Mental Health In Lockdown

June 3, 2020

Our team member tells us about her experience of lockdown and learning new skills. 

 

That’s nothing new, you might say, but wait until I tell you about the variety of symptoms of her diagnosed Borderline Personality Disorder and Bipolar which can affect her at any point throughout the day.

  • Long and deep episodes of depression, feelings of complete emptiness.

  • Poor appetite or overeating.

  • Insomnia or excessive sleeping.

  • Low energy or fatigue.

  • Intense emotions that last from a few hours to a few days and can change quickly (for example, from feeling very happy and confident to suddenly feeling low and sad).

  • Not having a strong sense of who you are, and it can change significantly depending on who you’re with.

  • Self-harm (in her case with razor blades) and suicidal thoughts.

Why am I keen to share this?  Because I could have wrongly assumed that she wasn’t up for training, or that I may be placing my investment in the wrong person, that I could have directly been discriminatory. 

We grow by learning.  I’ve grown by learning from her and listening carefully to her words.  She’s also keen for others to learn so she’s very helpfully shared some links which have great resources.  Please read on.  I think her words and her experience are very important and needless to say, I’m very, very proud of her. 

 

LEARNING IN LOCKDOWN
 

 

In the space of a few weeks of lockdown, the directors had to come up with a way of generating new business.  The only way to do this was to be via direct sales calls and I was roped into this new mission
 

I’ve never done direct telephone sales in my life.  I hate it when I get cold calls at home so how was I going to be able to do that myself?  When I worked in the City as a PA at several leading law firms, I was known for being a fantastic gatekeeper and now I was going to be asked to get passed a gatekeeper to try to pitch Bluebird’s services.  To say that I was scared sh*tless is, quite frankly, an understatement. 

I really didn’t want to do it to start off with.  Having a pre-existing mental health condition that involves an unreasonable fear of rejection and then combining that with direct telephone sales where most of your responses are rejections, just terrified the bits out of me. 
 

How was this going to impact my mental health?  My mental health was already deteriorating following the lockdown because I had lost all access to my usual support networks, so how did anybody expect me to be able to do this without losing what was left of my marbles completely?
 

I dived into the training.  I participated in a number of online seminars and training sessions about marketing and sales.  This ended up being a bit of a double-edged sword in terms of my mental health in itself.  A lot of the training and seminars focused on producing an emotional response in the person you are speaking to.  They talked about being self-aware of your own emotions before you pick up the phone. 

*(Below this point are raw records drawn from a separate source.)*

(** Contents that are no string: a number passes the guard and fails in
    the evaluation; a short array is too short; text of 250 characters of
    four bytes each has 500 units and is long enough. *)
Example generateContent_other_contents :
  let run value :=
    fst (generateContent Examples.null_chat (fun _ => Some value) (fun _ _ => false)
                         (fun s => s) Examples.sample_brief Examples.fresh_ollama) in
  run (Json.object [("content", Json.number (Json.finite 5))])
  = Throw content_not_a_string
  ∧ run (Json.object [("content", Json.array [Json.null])]) = Throw too_short
  ∧ run (Json.text (Examples.copies 600 "a")) = Throw too_short
  ∧ (∃ generated,
        run (Json.object
               [("content",
                 Json.text (Examples.copies 250 (String "240" (String "159" (String "143"
                                                  (String "160" ""))))))])
        = Ok generated).
Proof.
  vm_compute. split; [reflexivity|]. split; [reflexivity|]. split; [reflexivity|].
  eexists. reflexivity.
Qed.

End GenerateContentFacts.

(** ** The registry over a session of operations *)

Module RegistryOpsFacts.
Import StateM BlogRegistry Specification RegistryOps.

Lemma reserveCoverPhoto_exec (photoUrl : string) (this : BlogRegistry) :
  exec (reserveCoverPhoto photoUrl) this
  = match match_photo_id photoUrl with
    | Some photoId =>
        if Js.arr_includes (usedCoverPhotos (data this)) photoId then this
        else set_dirty (push_usedCoverPhoto photoId this)
    | None => this
    end.
Proof.
  unfold exec, reserveCoverPhoto.
  destruct (match_photo_id photoUrl) as [photoId|]; [|reflexivity].
  unfold bind, get, when, modify, ret. cbn.
  destruct (Js.arr_includes _ _); reflexivity.
Qed.
(** ** Step semantics (C5) *)

(** C5.  In every assignment that satisfies the constraints of
    [CountingStrategy], each step k of 1..5 follows the transition rule:
    a step that is not executed keeps the value; an executed step adds,
    subtracts or multiplies the chosen pool entry according to its operator
    code, and an executed division is only possible when the operand is
    not zero and divides the previous value exactly, the new value being
    the exact quotient.  The operator code is one of the four, so no
    other case exists and an assignment with an illegal division
    satisfies the constraints in no way. *)
Theorem C5_transition_rule (numbers : list Z) (m : Model) (k : nat) :
  Plain.constraints numbers m = true -> (1 <= k <= 5)%nat ->
  let operand := Select (arr numbers) (ids m k) in
  let prev := vals m (k - 1)%nat in
  let op := ops m (k - 1)%nat in
  (steps m k = false -> vals m k = prev) /\
  (steps m k = true ->
   (op = 0 -> vals m k = prev + operand) /\
   (op = 1 -> vals m k = prev - operand) /\
   (op = 2 -> vals m k = prev * operand) /\
   (op = 3 -> operand <> 0 /\ (operand | prev) /\
              mod_ prev operand = 0 /\
              vals m k = div prev operand /\
              vals m k = prev / operand /\
              vals m k * operand = prev)) /\
  (op = 0 \/ op = 1 \/ op = 2 \/ op = 3).
Proof.
  intros C Hk operand prev op. apply constraints_feasible in C.
  pose proof (f_trans _ _ C k ltac:(lia)) as T.
  pose proof (f_ops _ _ C (k - 1)%nat ltac:(lia)) as O. fold op in O.
  split; [|split; [|lia]].
  - intros E. now apply transition_skipped in T.
  - intros E. apply (transition_executed numbers m k E) in T.
    cbn zeta in T. fold operand prev op in T. destruct T as (V & D).
    unfold apply_result in V.
    split; [|split; [|split]]; intros Hop; rewrite Hop in V, D; cbn in V;
      trivial.
    destruct D as (Hz & Hm); try lia.
    pose proof (div_exact prev operand Hz Hm) as X.
    split; [exact Hz|]. split; [exists (div prev operand); lia|].
    split; [exact Hm|]. split; [exact V|]. rewrite V. split; [|lia].
    apply Z.div_unique_exact; [trivial | lia].
Qed.
(** On every other configuration file the key is dropped without a word.
    When the stored document is an array, or an object whose [services] is
    a truthy value that is not an object, [saveConfig] returns and the file
    holds what it held; when the document is a truthy primitive it throws a
    TypeError before writing.  In each case the next lookup of the service
    returns [null]. *)
Theorem unaccepted_key_is_dropped (w : world) (s : service)
    (credentials : gmap string json) (now later : string) :
  s <> GoogleDrive ->
  accepts_service_keys (config_file w) = false ->
  let saved := IndexJs.saveConfig s credentials now w in
  match loaded_config (config_file w) with
  | JObj _ | JArr _ =>
      saved = Return tt
                (set_config_file (Doc (loaded_config (config_file w))) w)
  | _ => saved = Throw TypeError w
  end /\
  IndexJs.getServiceCredentials s later (final saved)
    = Return JNull (final saved).
Proof.
  intros Hs Hacc saved. subst saved.
  rewrite -> saveConfig_outcome by exact Hs.
  rewrite -> getServiceCredentials_skips_old_format.
  unfold accepts_service_keys in Hacc.
  pose proof (doc_get_loaded (config_file w) "services") as Hget.
  destruct (loaded_config (config_file w)) as [| | | |l|m] eqn:El;
    simpl in *.
  1-4: (split; [reflexivity|]);
    unfold doc_get2; rewrite <- Hget; destruct s; try congruence; reflexivity.
  - split; [reflexivity|].
    unfold doc_get2. simpl. destruct s; try congruence; reflexivity.
  - destruct (m !! "services") as [sv|] eqn:Es; [|discriminate].
    assert (Hsv : truthy sv = true /\ assign sv (service_key s)
                     (service_entry (credentials !! "apiKey") now) = sv /\
                  get sv (service_key s) = None).
    { destruct sv; simpl in *; try discriminate;
        try (apply negb_false_iff in Hacc); auto. }
    destruct Hsv as (Ht & Ha & Hg). rewrite Ht, Ha.
    rewrite insert_id by exact Es.
    split; [reflexivity|].
    unfold doc_get2. simpl. rewrite Es. simpl. rewrite Hg.
    destruct s; try congruence; reflexivity.
Qed.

I’ve been through so much training, too many mindfulness sessions to remember and cognitive behavioural therapy over the years, I am very much self-aware and know exactly when there is a good time for me to pick up the phone or not.
 

But, on the other hand, I already knew that it was going to trigger my feelings of failure and lack of self-worth if there was a day when I genuinely couldn’t pick up the phone because of my mental health issues or how I was going to deal with the rejections when I did speak to someone.
 

There’s no getting out of this now.  The people who work with Bluebird are relying on us to get more work in for them to complete and earn money.  Personally, I am better when I agree to do something where somebody else is depending on me.  There was no more procrastinating, I just had to pick up the phone and give it a go.
 

I wobbled.  I rambled.  I tripped up over my own words.  I got hung up on.  I got to speak to gatekeepers who were really good at their jobs.  I have spoken to people who were so rude and stand offish with us that it really dented my confidence and, on occasion, reduced me to tears.  I was hating it and, at times, hating myself but I was still doing it. 
 

Then, in amongst all that, I got some rays of light.  I have had some wonderfully funny conversations even though they ended up being a “No, thank you”.  I’ve had some really informative conversations about the challenges firms are facing right now.  I’ve also found out so many different ways firms have adjusted to working life in lockdown.  I’ve gathered all of that information, followed up and even got a new client.  I am still learning. 
 

Don’t get me wrong, I’m not magically really enjoying myself now.  I still dread having to pick up the phone for the first call of the day.  However, I am becoming more comfortable with it and I feel that ‘we’ (the Bluebird team) are in it together learning new skills in lockdown. 

 

Helpful resources:

 

Time To Change have lots of free materials and leaflets that can be downloaded for schools, workplaces etc.  Their mantra is about ending the stigma surrounding mental health and they have a section on COVID-19 and a section on “About Mental Health”.

 

Mental Health on The Mighty have loots of people contributing their own stories and write blogs.  It's good for following and reading other people’s stories to know that you are not alone.